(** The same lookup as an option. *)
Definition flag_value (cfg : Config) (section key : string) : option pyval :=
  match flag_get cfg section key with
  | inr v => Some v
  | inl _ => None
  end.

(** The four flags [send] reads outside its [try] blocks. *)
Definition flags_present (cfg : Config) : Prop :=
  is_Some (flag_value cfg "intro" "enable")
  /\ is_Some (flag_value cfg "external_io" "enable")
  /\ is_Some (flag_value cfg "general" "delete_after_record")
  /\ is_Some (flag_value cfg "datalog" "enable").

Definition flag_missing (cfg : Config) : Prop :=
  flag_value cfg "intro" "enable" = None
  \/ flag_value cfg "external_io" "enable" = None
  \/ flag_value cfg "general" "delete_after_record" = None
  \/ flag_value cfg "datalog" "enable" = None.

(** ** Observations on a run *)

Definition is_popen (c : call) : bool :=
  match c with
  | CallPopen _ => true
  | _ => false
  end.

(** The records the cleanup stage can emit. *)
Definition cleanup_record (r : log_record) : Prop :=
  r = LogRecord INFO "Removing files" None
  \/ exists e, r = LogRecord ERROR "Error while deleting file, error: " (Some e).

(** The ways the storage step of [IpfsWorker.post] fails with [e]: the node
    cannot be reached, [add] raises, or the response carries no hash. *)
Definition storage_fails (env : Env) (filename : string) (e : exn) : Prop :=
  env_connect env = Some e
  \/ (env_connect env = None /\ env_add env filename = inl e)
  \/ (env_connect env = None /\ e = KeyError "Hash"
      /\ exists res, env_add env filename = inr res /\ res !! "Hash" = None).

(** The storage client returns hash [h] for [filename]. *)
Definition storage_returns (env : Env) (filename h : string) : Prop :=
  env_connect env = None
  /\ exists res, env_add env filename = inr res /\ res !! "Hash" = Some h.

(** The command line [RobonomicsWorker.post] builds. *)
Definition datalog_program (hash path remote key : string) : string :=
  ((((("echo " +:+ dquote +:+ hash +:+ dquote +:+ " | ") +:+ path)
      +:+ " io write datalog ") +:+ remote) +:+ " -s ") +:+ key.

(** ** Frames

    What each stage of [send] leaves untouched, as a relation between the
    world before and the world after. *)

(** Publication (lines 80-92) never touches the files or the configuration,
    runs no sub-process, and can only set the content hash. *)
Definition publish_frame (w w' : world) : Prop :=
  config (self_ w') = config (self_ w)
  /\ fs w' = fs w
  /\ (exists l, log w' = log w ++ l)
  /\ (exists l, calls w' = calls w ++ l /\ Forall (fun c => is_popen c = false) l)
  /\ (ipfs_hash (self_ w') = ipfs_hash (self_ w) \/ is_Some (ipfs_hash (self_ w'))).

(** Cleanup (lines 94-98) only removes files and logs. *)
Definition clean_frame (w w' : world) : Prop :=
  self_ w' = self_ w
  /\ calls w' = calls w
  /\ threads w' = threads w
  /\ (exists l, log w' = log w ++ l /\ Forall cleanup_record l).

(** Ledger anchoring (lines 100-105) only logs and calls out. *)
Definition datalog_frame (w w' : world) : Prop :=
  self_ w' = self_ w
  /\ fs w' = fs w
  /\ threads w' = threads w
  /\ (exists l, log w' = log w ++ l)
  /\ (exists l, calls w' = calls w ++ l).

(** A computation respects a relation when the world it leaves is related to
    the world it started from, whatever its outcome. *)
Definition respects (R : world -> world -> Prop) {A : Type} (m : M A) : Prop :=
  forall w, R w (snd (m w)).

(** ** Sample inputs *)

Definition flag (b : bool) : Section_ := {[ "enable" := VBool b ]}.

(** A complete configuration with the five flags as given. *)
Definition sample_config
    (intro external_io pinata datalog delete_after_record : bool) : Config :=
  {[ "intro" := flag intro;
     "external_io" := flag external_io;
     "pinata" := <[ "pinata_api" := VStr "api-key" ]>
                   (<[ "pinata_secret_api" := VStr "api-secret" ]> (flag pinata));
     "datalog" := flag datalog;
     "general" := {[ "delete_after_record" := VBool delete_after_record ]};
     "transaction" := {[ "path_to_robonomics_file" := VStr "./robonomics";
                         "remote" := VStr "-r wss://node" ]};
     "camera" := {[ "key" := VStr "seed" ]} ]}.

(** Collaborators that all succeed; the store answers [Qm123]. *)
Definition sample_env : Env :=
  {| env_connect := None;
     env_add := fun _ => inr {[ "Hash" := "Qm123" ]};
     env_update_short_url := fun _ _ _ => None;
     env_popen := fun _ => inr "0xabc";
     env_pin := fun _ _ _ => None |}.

• INSTRUCTIONS FOR THE TASK: A faithful, word-for-word copy of the data is the expected answer.

• REPLY TO THE EXERCISE:
(** The same lookup as an option. *)
Definition flag_value (cfg : Config) (section key : string) : option pyval :=
  match flag_get cfg section key with
  | inr v => Some v
  | inl _ => None
  end.

(** The four flags [send] reads outside its [try] blocks. *)
Definition flags_present (cfg : Config) : Prop :=
  is_Some (flag_value cfg "intro" "enable")
  /\ is_Some (flag_value cfg "external_io" "enable")
  /\ is_Some (flag_value cfg "general" "delete_after_record")
  /\ is_Some (flag_value cfg "datalog" "enable").

Definition flag_missing (cfg : Config) : Prop :=
  flag_value cfg "intro" "enable" = None
  \/ flag_value cfg "external_io" "enable" = None
  \/ flag_value cfg "general" "delete_after_record" = None
  \/ flag_value cfg "datalog" "enable" = None.

(** ** Observations on a run *)

Definition is_popen (c : call) : bool :=
  match c with
  | CallPopen _ => true
  | _ => false
  end.

(** The records the cleanup stage can emit. *)
Definition cleanup_record (r : log_record) : Prop :=
  r = LogRecord INFO "Removing files" None
  \/ exists e, r = LogRecord ERROR "Error while deleting file, error: " (Some e).

(** The ways the storage step of [IpfsWorker.post] fails with [e]: the node
    cannot be reached, [add] raises, or the response carries no hash. *)
Definition storage_fails (env : Env) (filename : string) (e : exn) : Prop :=
  env_connect env = Some e
  \/ (env_connect env = None /\ env_add env filename = inl e)
  \/ (env_connect env = None /\ e = KeyError "Hash"
      /\ exists res, env_add env filename = inr res /\ res !! "Hash" = None).

(** The storage client returns hash [h] for [filename]. *)
Definition storage_returns (env : Env) (filename h : string) : Prop :=
  env_connect env = None
  /\ exists res, env_add env filename = inr res /\ res !! "Hash" = Some h.

(** The command line [RobonomicsWorker.post] builds. *)
Definition datalog_program (hash path remote key : string) : string :=
  ((((("echo " +:+ dquote +:+ hash +:+ dquote +:+ " | ") +:+ path)
      +:+ " io write datalog ") +:+ remote) +:+ " -s ") +:+ key.

(** ** Frames

    What each stage of [send] leaves untouched, as a relation between the
    world before and the world after. *)

(** Publication (lines 80-92) never touches the files or the configuration,
    runs no sub-process, and can only set the content hash. *)
Definition publish_frame (w w' : world) : Prop :=
  config (self_ w') = config (self_ w)
  /\ fs w' = fs w
  /\ (exists l, log w' = log w ++ l)
  /\ (exists l, calls w' = calls w ++ l /\ Forall (fun c => is_popen c = false) l)
  /\ (ipfs_hash (self_ w') = ipfs_hash (self_ w) \/ is_Some (ipfs_hash (self_ w'))).

(** Cleanup (lines 94-98) only removes files and logs. *)
Definition clean_frame (w w' : world) : Prop :=
  self_ w' = self_ w
  /\ calls w' = calls w
  /\ threads w' = threads w
  /\ (exists l, log w' = log w ++ l /\ Forall cleanup_record l).

(** Ledger anchoring (lines 100-105) only logs and calls out. *)
Definition datalog_frame (w w' : world) : Prop :=
  self_ w' = self_ w
  /\ fs w' = fs w
  /\ threads w' = threads w
  /\ (exists l, log w' = log w ++ l)
  /\ (exists l, calls w' = calls w ++ l).

(** A computation respects a relation when the world it leaves is related to
    the world it started from, whatever its outcome. *)
Definition respects (R : world -> world -> Prop) {A : Type} (m : M A) : Prop :=
  forall w, R w (snd (m w)).

(** ** Sample inputs *)

Definition flag (b : bool) : Section_ := {[ "enable" := VBool b ]}.

(** A complete configuration with the five flags as given. *)
Definition sample_config
    (intro external_io pinata datalog delete_after_record : bool) : Config :=
  {[ "intro" := flag intro;
     "external_io" := flag external_io;
     "pinata" := <[ "pinata_api" := VStr "api-key" ]>
                   (<[ "pinata_secret_api" := VStr "api-secret" ]> (flag pinata));
     "datalog" := flag datalog;
     "general" := {[ "delete_after_record" := VBool delete_after_record ]};
     "transaction" := {[ "path_to_robonomics_file" := VStr "./robonomics";
                         "remote" := VStr "-r wss://node" ]};
     "camera" := {[ "key" := VStr "seed" ]} ]}.

(** Collaborators that all succeed; the store answers [Qm123]. *)
Definition sample_env : Env :=
  {| env_connect := None;
     env_add := fun _ => inr {[ "Hash" := "Qm123" ]};
     env_update_short_url := fun _ _ _ => None;
     env_popen := fun _ => inr "0xabc";
     env_pin := fun _ _ _ => None |}.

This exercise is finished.